For the past three days, residents of Bunagana, a town in an area near Rwanda and Uganda often under rebel attack, have been abandoning their homes at night and only returning at daylight, a local resident said.
"In the morning they return to Bunagana to assess the situation and at night they go back to Uganda where they hide their belongings," the resident said.
Ntaganda's National Congress for the Defence of the People (CNDP) had integrated the Congo's regular forces after a peace deal in 2009.
But beginning last week some soldiers loyal to Ntaganda defected from the army, and clashed with national troops in the east of the country.

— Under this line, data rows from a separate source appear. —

(* ===== verification/Dict.v ===== *)
(** * Hash tables with incremental rehashing ([src/dict.c], [src/dict.h])

    A dict has two tables of buckets; a bucket is the list of its entries, head
    first. While a rehash is in progress ([rehashidx <> -1]) the buckets of the
    first table move one by one to the second. The key type is the one of the
    key space ([dbDictType], [keyptrDictType]): sds strings compared byte by
    byte. The hash function is a variable of the section; [dictGenHashFunction]
    is one. The global [dict_can_resize] is an argument of the operations that
    read it. *)

From S2P Require Import Prelude CLib.
Local Open Scope Z_scope.

(** ** Hash functions *)

(** A little-endian 32-bit load. *)
Definition load32 (b0 b1 b2 b3 : Z) : Z :=
  b0 + Z.shiftl b1 8 + Z.shiftl b2 16 + Z.shiftl b3 24.

(** MurmurHash2: four bytes per iteration, then the tail of up to three. *)
Fixpoint murmur_loop (h : Z) (data : bytes) : Z :=
  let m := 0x5bd1e995 in
  match data with
  | b0 :: b1 :: b2 :: b3 :: data' =>
      let k := load32 b0 b1 b2 b3 in
      let k := u32 (k * m) in
      let k := Z.lxor k (Z.shiftr k 24) in
      let k := u32 (k * m) in
      murmur_loop (Z.lxor (u32 (h * m)) k) data'
  | [b0; b1; b2] => u32 (Z.lxor (Z.lxor (Z.lxor h (Z.shiftl b2 16)) (Z.shiftl b1 8)) b0 * m)
  | [b0; b1] => u32 (Z.lxor (Z.lxor h (Z.shiftl b1 8)) b0 * m)
  | [b0] => u32 (Z.lxor h b0 * m)
  | [] => h
  end.

Definition dictGenHashFunction (seed : Z) (key : bytes) : Z :=
  let h := Z.lxor seed (u32 (Z.of_nat (length key))) in
  let h := murmur_loop h key in
  let h := Z.lxor h (Z.shiftr h 13) in
  let h := u32 (h * 0x5bd1e995) in
  Z.lxor h (Z.shiftr h 15).

Definition dictGenCaseHashFunction (seed : Z) (buf : bytes) : Z :=
  fold_left (fun hash c => u32 (u32 (Z.shiftl hash 5) + hash + tolower c)) buf seed.

Definition dictIntHashFunction (key : Z) : Z :=
  let not32 := fun x => 2 ^ 32 - 1 - x in
  let key := u32 (key + not32 (u32 (Z.shiftl key 15))) in
  let key := Z.lxor key (Z.shiftr key 10) in
  let key := u32 (key + u32 (Z.shiftl key 3)) in
  let key := Z.lxor key (Z.shiftr key 6) in
  let key := u32 (key + not32 (u32 (Z.shiftl key 11))) in
  Z.lxor key (Z.shiftr key 16).

(** ** Tables *)

Section Dict.
Context {V : Type}.
Variable hash : bytes -> Z.

Record dictht := mkHt {
  table : list (list (bytes * V));
  size : Z;
  sizemask : Z;
  used : Z
}.

Record dict := mkDict {
  ht0 : dictht;
  ht1 : dictht;
  rehashidx : Z;
  iterators : Z
}.

Definition DICT_HT_INITIAL_SIZE : Z := 4.
Definition dict_force_resize_ratio : Z := 5.
Definition LONG_MAX : Z := 2 ^ 63 - 1.

Definition dictReset : dictht := mkHt [] 0 0 0.

Definition dictCreate : dict := mkDict dictReset dictReset (-1) 0.

Definition dictIsRehashing (d : dict) : bool := negb (rehashidx d =? -1).
Definition dictSize (d : dict) : Z := used (ht0 d) + used (ht1 d).
Definition dictSlots (d : dict) : Z := size (ht0 d) + size (ht1 d).

(** [table[i]]. *)
Definition bucket (t : dictht) (i : Z) : res (list (bytes * V)) :=
  if i <? 0 then Fault OutOfBounds else
  match table t !! Z.to_nat i with Some b => Ok b | None => Fault OutOfBounds end.

Definition set_bucket (t : dictht) (i : Z) (b : list (bytes * V)) (used' : Z) : dictht :=
  mkHt (<[Z.to_nat i := b]> (table t)) (size t) (sizemask t) used'.
(** A table that is not empty. *)
Lemma table_mask (t : dictht V) : table_ok' t -> table t <> [] ->
  exists n, 2 <= n <= 31 /\ size t = 2 ^ n /\ sizemask t = Z.ones n.
Proof.
  intros [_ _ [[? _]|(n & Hn & Hs & Hm)] _] Hne; [done|]. exists n. split_and!; try done; [lia|lia|]. rewrite Hm, Hs, Z.ones_equiv. lia.
Qed.

(** The loop visits the expansions from the [j]-th on. *)
Lemma expand_loop_ok t1 k0 k1 c fuel : table_ok' t1 -> 0 <= k0 <= k1 -> k1 <= 31 -> size t1 = 2 ^ k1 -> 0 <= c < 2 ^ k0 ->
  forall j acc, 0 <= j < 2 ^ (k1 - k0) -> 2 ^ (k1 - k0) - j <= Z.of_nat fuel ->
  exists es v', expand_loop fuel t1 (Z.ones k0) (Z.ones k1) (c + j * 2 ^ k0) acc = Ok (acc ++ es, v') /\
    v' = c + 2 ^ k1 /\
    forall i b, j <= i < 2 ^ (k1 - k0) -> bucket t1 (c + i * 2 ^ k0) = Ok b -> b ⊆ es.
Proof.
  intros Ht Hk Hk1 Hs Hc. assert (2 ^ k1 = 2 ^ (k1 - k0) * 2 ^ k0) as Hpow by (rewrite <- Z.pow_add_r by lia; f_equal; lia).
  pose proof (Z.pow_le_mono_r 2 k1 31 ltac:(lia) ltac:(lia)) as Hbig.
  induction fuel as [|fuel IH]; intros j acc Hj Hf; [lia|]. cbn [expand_loop].
  assert (Z.land (c + j * 2 ^ k0) (Z.ones k1) = c + j * 2 ^ k0) as -> by (rewrite Z.land_ones by lia; apply Z.mod_small; nia).
  destruct (bucket_in_range t1 (c + j * 2 ^ k0) Ht) as [b Hb]; [nia|]. rewrite Hb, bind_ok, expand_step by (lia || nia).
  assert (Z.land (c + (j + 1) * 2 ^ k0) (Z.lxor (Z.ones k0) (Z.ones k1)) = if decide (j + 1 = 2 ^ (k1 - k0)) then 0 else (j + 1) * 2 ^ k0) as ->.
  { rewrite land_between, Z.shiftr_div_pow2, Z.div_add, (Z.div_small c) by lia. rewrite Z.add_0_l.
    destruct (decide (j + 1 = 2 ^ (k1 - k0))) as [->|]; [by rewrite Z.mod_same by lia|by rewrite Z.mod_small by lia]. }
  destruct (decide (j + 1 = 2 ^ (k1 - k0))) as [He|He].
  - exists b, (c + 2 ^ k1). cbn. split_and!; [do 2 f_equal; lia|done|]. intros i b' Hi Hb'. assert (i = j) as -> by lia. congruence || set_solver.
  - destruct (Z.eqb_spec ((j + 1) * 2 ^ k0) 0); [nia|].
    destruct (IH (j + 1) (acc ++ b)) as (es & v' & -> & Hv' & Hes); [lia|lia|].
    exists (b ++ es), v'. rewrite app_assoc. split_and!; try done. intros i b' Hi Hb'. destruct (decide (i = j)) as [->|].
    + rewrite Hb in Hb'. injection Hb' as <-. set_solver.
    + specialize (Hes i b' ltac:(lia) Hb'). set_solver.
Qed.

(** The smaller table of a dict: the only one, if no rehash is in progress. *)
Definition smaller (d : dict V) : dictht V :=
  if dictIsRehashing d && (size (ht0 d) >? size (ht1 d)) then ht1 d else ht0 d.

Lemma bucket_key (t : dictht V) k x : table_ok' t -> (k, x) ∈ concat (table t) ->
  exists b, bucket t (slot hash t k) = Ok b /\ (k, x) ∈ b.
Proof.
  intros Ht (b & Hb & Hin)%list_elem_of_In%in_concat. apply list_elem_of_In in Hb, Hin.
  apply list_elem_of_lookup in Hb as [i Hi]. exists b. split; [|done].
  pose proof (tok_bucket _ _ Ht i b Hi) as Hf. rewrite Forall_forall in Hf. specialize (Hf _ Hin). cbn in Hf.
  unfold slot. rewrite Hf. apply bucket_Some. split; [lia|]. by rewrite Nat2Z.id.
Qed.

Lemma table_has (t : dictht V) k x : (k, x) ∈ concat (table t) -> table t <> [].
Proof. destruct (table t); [by intros ?%elem_of_nil|done]. Qed.

Lemma smaller_size d : dict_ok hash d -> entries d <> [] -> exists n, 2 <= n <= 31 /\ size (smaller d) = 2 ^ n.
Proof.
  intros Hd Hne. pose proof (nonempty_table hash d Hd Hne) as N0. pose proof Hd as [H0 H1 Hr _]. unfold smaller.
  destruct (dictIsRehashing d); cbn [andb].
  - destruct Hr as (_ & _ & N1 & _). destruct (_ >? _); [destruct (table_mask _ H1 N1) as (n & ? & ? & _)|destruct (table_mask _ H0 N0) as (n & ? & ? & _)];
      by exists n.
  - destruct (table_mask _ H0 N0) as (n & ? & ? & _). by exists n.
Qed.

(** What a call returns: the entries of the block of the cursor at least. *)
Definition covers (d : dict V) (n v : Z) (es : list (bytes * V)) : Prop :=
  forall k x, (k, x) ∈ entries d -> block n (hash k) = block n v -> (k, x) ∈ es.

Lemma same_slot n k v : 0 <= n <= 64 -> word v -> block n (hash k) = block n v -> Z.land (hash k) (Z.ones n) = Z.land v (Z.ones n).
Proof. intros Hn Hv. by apply same_block. Qed.
Lemma insert_ok s l1 l2 v :
  holds s (l1 ++ l2) -> Z.of_nat (length (l1 ++ l2)) + 1 < INTSET_MAX -> fits (is_encoding s) v ->
  Forall (fun a => a < v) l1 -> Forall (Z.lt v) l2 ->
  let s1 := intsetResize junk s (is_length s + 1) in
  exists s', (s2 ← (if Z.of_nat (length l1) <? is_length s1
                      then intsetMoveTail s1 (Z.of_nat (length l1)) (u32 (Z.of_nat (length l1) + 1)) else Ok s1);
              s2 ← intsetSet' s2 (s32 (Z.of_nat (length l1))) v;
              Ok (with_length s2 (is_length s2 + 1))) = Ok s' /\
    is_encoding s' = is_encoding s /\ holds s' (l1 ++ v :: l2).
Proof.
  intros [He Hl Hc Hf Hs] Hmax Hv H1 H2 s1. assert (Hmax' := Hmax). unfold INTSET_MAX in Hmax'.
  rewrite length_app in *. pose proof (enc_pos _ He) as Hp. set (n := is_encoding s) in *.
  assert (s1 = with_contents s (elems (Z.to_nat n) (l1 ++ l2) ++ replicate (Z.to_nat n) junk)) as ->.
  { unfold s1. rewrite (resize_grows _ _ (Z.to_nat n)); [by rewrite Hc | lia | done |].
    rewrite Hc, length_elems, length_app. fold n. nia. }
  unfold with_contents. cbn [is_length]. rewrite Hl, u32_small, s32_small by lia. fold n. rewrite elems_app.
  set (t := IntSet n _ _).
  assert (exists x, length x = Z.to_nat n /\
    (if Z.of_nat (length l1) <? Z.of_nat (length l1 + length l2)
     then intsetMoveTail t (Z.of_nat (length l1)) (Z.of_nat (length l1) + 1) else Ok t)
    = Ok (with_contents t (elems (Z.to_nat n) l1 ++ x ++ elems (Z.to_nat n) l2))) as (x & Hx & ->).
  { set (jk := replicate (Z.to_nat n) junk) in *. assert (length jk = Z.to_nat n) by apply length_replicate.
    destruct (Z.ltb_spec (Z.of_nat (length l1)) (Z.of_nat (length l1 + length l2))).
    - set (e2 := elems (Z.to_nat n) l2) in *. assert (length e2 = length l2 * Z.to_nat n)%nat by apply length_elems.
      exists (take (Z.to_nat n) (e2 ++ jk)). split; [rewrite length_take, length_app; lia|].
      rewrite (move_tail_ok t _ _ (elems (Z.to_nat n) l1) e2 (elems (Z.to_nat n) l1 ++ take (Z.to_nat n) (e2 ++ jk))
        (drop (Z.to_nat n) (e2 ++ jk)) jk) with (b' := []); cbn; try done; try lia.
      + by rewrite app_nil_r, <- app_assoc.
      + by rewrite <- app_assoc.
      + rewrite length_elems. nia.
      + by rewrite app_nil_r, <- !app_assoc, take_drop.
      + rewrite length_app, length_elems, length_take, length_app. nia.
      + rewrite length_drop, length_app. lia.
    - exists jk. split; [done|]. rewrite (nil_length_inv l2) by lia. unfold t, with_contents. cbn.
      rewrite (nil_length_inv l2) by lia. cbn. by rewrite !app_nil_r. }
  rewrite bind_ok, (set_ok _ (elems (Z.to_nat n) l1) x (elems (Z.to_nat n) l2)) by (done || cbn; rewrite ?length_elems; nia).
  rewrite bind_ok. eexists. split; [reflexivity|]. split; [done|]. unfold with_length, with_contents. cbn.
  constructor; cbn; fold n; [done | | by rewrite elems_app | | by apply sorted_insert].
  - rewrite u32_small, length_app by lia. cbn. lia.
  - apply Forall_app in Hf. apply Forall_app. split; [apply Hf | constructor; [done | apply Hf]].
Qed.

(** ** What the operations do to the elements *)

Lemma placed_iff (found : bool) l1 l2 v : Forall (fun a => a < v) l1 -> Forall (Z.lt v) l2 ->
  v ∈ l1 ++ (if found then [v] else []) ++ l2 <-> found = true.
Proof.
  rewrite !Forall_forall. intros H1 H2. rewrite !elem_of_app. split.
  - intros [Hv%H1 | [Hv | Hv%H2]]; [lia | | lia]. destruct found; [done | set_solver].
  - intros ->. set_solver.
Qed.

Lemma add_ok s l v : holds s l -> Z.of_nat (length l) + 1 < INTSET_MAX -> fits 8 v ->
  exists s' l', intsetAdd junk s v = Ok (s', bool_decide (v ∉ l)) /\ holds s' l' /\
    is_encoding s' = Z.max (is_encoding s) (intsetValueEncoding v) /\
    (length l' <= length l + 1)%nat /\ (forall x, x ∈ l' <-> x = v \/ x ∈ l).
Proof.
  intros H Hmax Hv. unfold intsetAdd. rewrite Z.gtb_ltb.
  destruct (Z.ltb_spec (is_encoding s) (intsetValueEncoding v)) as [Hlt|Hge].
  - destruct (upgrade_ok s l v H Hmax Hv Hlt) as (s' & -> & He & Hs'). rewrite bind_ok.
    exists s', (if v <? 0 then v :: l else l ++ [v]). split_and!; [|done | lia | |].
    + do 2 f_equal. symmetry. apply bool_decide_eq_true. pose proof (unfit_beyond s l v H Hv Hlt) as Hb.
      intros Hin. destruct (v <? 0); rewrite Forall_forall in Hb; specialize (Hb _ Hin); lia.
    + case_match; len_lia.
    + intros x. case_match; set_solver.
  - destruct (search_ok s l H ltac:(lia) v) as (found & l1 & l2 & -> & -> & H1 & H2). rewrite bind_ok.
    rewrite (bool_decide_ext _ (~ found = true)) by (by rewrite (placed_iff found l1 l2 v H1 H2)).
    destruct found.
    + eexists s, _. split_and!; [done | exact H | lia | lia | set_solver].
    + destruct (insert_ok s l1 l2 v H Hmax) as (s' & E & He & Hs'); [|done | done |].
      { apply encoding_fits; [apply H | done | lia]. }
      exists s', (l1 ++ v :: l2). split_and!; [|done | lia | cbn; len_lia | set_solver].
      cbn zeta in E |- *. apply bind_ok_inv in E as (s2 & -> & E). rewrite bind_ok.
      apply bind_ok_inv in E as (s3 & -> & E). rewrite bind_ok. by injection E as ->.
Qed.

Lemma remove_ok s l v : holds s l -> Z.of_nat (length l) < INTSET_MAX -> fits 8 v ->
  exists s' l', intsetRemove junk s v = Ok (s', bool_decide (v ∈ l)) /\ holds s' l' /\
    is_encoding s' = is_encoding s /\ (length l' <= length l)%nat /\ (forall x, x ∈ l' <-> x <> v /\ x ∈ l).
Proof.
  intros H Hmax Hv. unfold intsetRemove.
  destruct (Z.leb_spec (intsetValueEncoding v) (is_encoding s)) as [Hle|Hgt]; cbn [negb].
  2: { assert (v ∉ l) as Hn.
       { intros Hin. pose proof (h_fits _ _ H) as Hf. rewrite Forall_forall in Hf. specialize (Hf _ Hin).
         apply encoding_fits in Hf; [lia | apply H | done]. }
       exists s, l. rewrite bool_decide_eq_false_2 by done. split_and!; [done | done | done | lia | set_solver]. }
  destruct (search_ok s l H Hmax v) as (found & l1 & l2 & -> & -> & H1 & H2). rewrite bind_ok.
  rewrite (bool_decide_ext _ (found = true)) by (by apply placed_iff).
  destruct found; cbn [negb].
  2: { eexists s, _. split_and!; [done | exact H | done | lia|]. intros x. split; [|set_solver]. intros Hx.
       split; [|done]. intros ->. by apply (placed_iff false l1 l2 v H1 H2) in Hx. }
  destruct H as [He Hl Hc Hf Hs]. pose proof (enc_pos _ He) as Hp. assert (Hmax' := Hmax). unfold INTSET_MAX in Hmax'.
  rewrite Hl. rewrite !length_app in *. cbn [length] in *. set (n := is_encoding s) in *.
  rewrite !elems_app in Hc. pose proof (length_elems (Z.to_nat n) l1). pose proof (length_elems (Z.to_nat n) l2).
  pose proof (length_elems (Z.to_nat n) [v]) as Hv1. cbn [length] in Hv1.
  set (e1 := elems (Z.to_nat n) l1) in *. set (e2 := elems (Z.to_nat n) l2) in *. set (ev := elems (Z.to_nat n) [v]) in *.
  rewrite !u32_small by lia.
  assert (exists x, (if Z.of_nat (length l1) <? Z.of_nat (length l1 + (1 + length l2)) - 1
     then intsetMoveTail s (Z.of_nat (length l1) + 1) (Z.of_nat (length l1)) else Ok s)
    = Ok (with_contents s ((e1 ++ e2) ++ x))) as (x & ->).
  { destruct (Z.ltb_spec (Z.of_nat (length l1)) (Z.of_nat (length l1 + (1 + length l2)) - 1)).
    - set (k := (Z.to_nat n * length l2)%nat). exists (drop k (ev ++ e2)).
      rewrite (move_tail_ok s _ _ (e1 ++ ev) e2 e1 (take k (ev ++ e2)) []) with (b' := drop k (ev ++ e2)); fold n; try done; try lia.
      + by rewrite <- app_assoc.
      + by rewrite Hc, app_nil_r, <- app_assoc.
      + rewrite length_app. nia.
      + by rewrite Hc, take_drop.
      + rewrite length_take, length_app. lia.
    - exists ev. assert (e2 = []) as E2 by (apply nil_length_inv; nia). rewrite E2, app_nil_r in *.
      rewrite <- Hc. by destruct s. }
  rewrite bind_ok, (resize_shrinks _ _ (e1 ++ e2) x); [| unfold INTSET_MAX; lia | done | done | cbn; fold n; rewrite length_app; nia].
  eexists _, (l1 ++ l2). split; [reflexivity|]. split_and!; [|done | len_lia |].
  - constructor; cbn; fold n; [done | rewrite u32_small by lia; len_lia | by rewrite elems_app | |].
    + rewrite !Forall_app in Hf. apply Forall_app. tauto.
    + by eapply sorted_remove.
  - intros x0. rewrite Forall_forall in H1, H2. rewrite !elem_of_app, list_elem_of_singleton. split; [|naive_solver].
    intros [Hx|Hx]; (split; [|auto]); intros ->; [specialize (H1 _ Hx) | specialize (H2 _ Hx)]; lia.
Qed.

End Change.

(** ** The abstract set *)

(** What is done with a set, and what is answered.  A random member is only asked
    of a set that is not empty. *)
Inductive iop :=
  | IAdd (v : Z)
  | IRemove (v : Z)
  | IFind (v : Z)
  | IGet (pos : Z)
  | IRandom (r : Z)
  | ILen
  | IBlobLen.

Inductive iout :=
  | OFlag (b : bool)
  | OMember (o : option Z)
  | OSize (n : Z).

Definition iexec (junk : Z) (s : intset) (op : iop) : res (intset * iout) :=
  match op with
  | IAdd v => '(s, b) ← intsetAdd junk s v; Ok (s, OFlag b)
  | IRemove v => '(s, b) ← intsetRemove junk s v; Ok (s, OFlag b)
  | IFind v => b ← intsetFind s v; Ok (s, OFlag b)
  | IGet pos => o ← intsetGet s pos; Ok (s, OMember o)
  | IRandom r => if intsetLen s =? 0 then Ok (s, OMember None) else v ← intsetRandom s r; Ok (s, OMember (Some v))
  | ILen => Ok (s, OSize (intsetLen s))
  | IBlobLen => Ok (s, OSize (intsetBlobLen s))
  end.

Fixpoint iexecs (junk : Z) (s : intset) (ops : list iop) : res (intset * list iout) :=
  match ops with
  | [] => Ok (s, [])
  | op :: ops =>
    '(s, o) ← iexec junk s op;
    '(s, os) ← iexecs junk s ops;
    Ok (s, o :: os)
  end.

(** The arguments are 64-bit members, 32-bit positions and results of [rand]. *)
Definition iop_ok (op : iop) : Prop :=
  match op with
  | IAdd v | IRemove v | IFind v => fits 8 v
  | IGet pos => 0 <= pos < 2 ^ 32
  | IRandom r => 0 <= r < 2 ^ 31
  | ILen | IBlobLen => True
  end.

(** The abstract state is a finite set of integers, with the width of the widest
    integer that has been added: the representation never narrows. *)
Definition iabs : Type := gset Z * Z.

(** A member with exactly [n] smaller members. *)
Definition ranked (X : gset Z) (n : Z) (v : Z) : Prop :=
  v ∈ X /\ Z.of_nat (size (filter (fun a => a < v) X)) = n.

Definition ispec (A : iabs) (op : iop) (o : iout) (B : iabs) : Prop :=
  let '(X, w) := A in
  match op with
  | IAdd v => o = OFlag (bool_decide (v ∉ X)) /\ B = ({[v]} ∪ X, Z.max w (intsetValueEncoding v))
  | IRemove v => o = OFlag (bool_decide (v ∈ X)) /\ B = (X ∖ {[v]}, w)
  | IFind v => o = OFlag (bool_decide (v ∈ X)) /\ B = A
  | IGet pos =>
    B = A /\ if pos <? Z.of_nat (size X) then exists v, o = OMember (Some v) /\ ranked X pos v else o = OMember None
  | IRandom r =>
    B = A /\ if decide (X = ∅) then o = OMember None
             else exists v, o = OMember (Some v) /\ ranked X (r mod Z.of_nat (size X)) v
  | ILen => o = OSize (Z.of_nat (size X)) /\ B = A
  | IBlobLen => o = OSize (sizeof_intset + Z.of_nat (size X) * w) /\ B = A
  end.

Late Friday the army already said it had seized control of Mushaki, an area where Ntaganda had been holed up, but sources said the former rebel chief had since moved on to join defectors near Rwanda.
Ntaganda, who is wanted by the International Criminal Court for alleged war crimes including recruiting child soldiers, last week told AFP he was on a farm near Mushaki with the full knowledge of the army and President Joseph Kabila.
But a former rebel said Friday he was on his way to join his former rebel lieutenants, passing through Congo's famed Virunga National Park towards Rwanda.
Locals accuse Ntaganda's men of killings, rape and looting.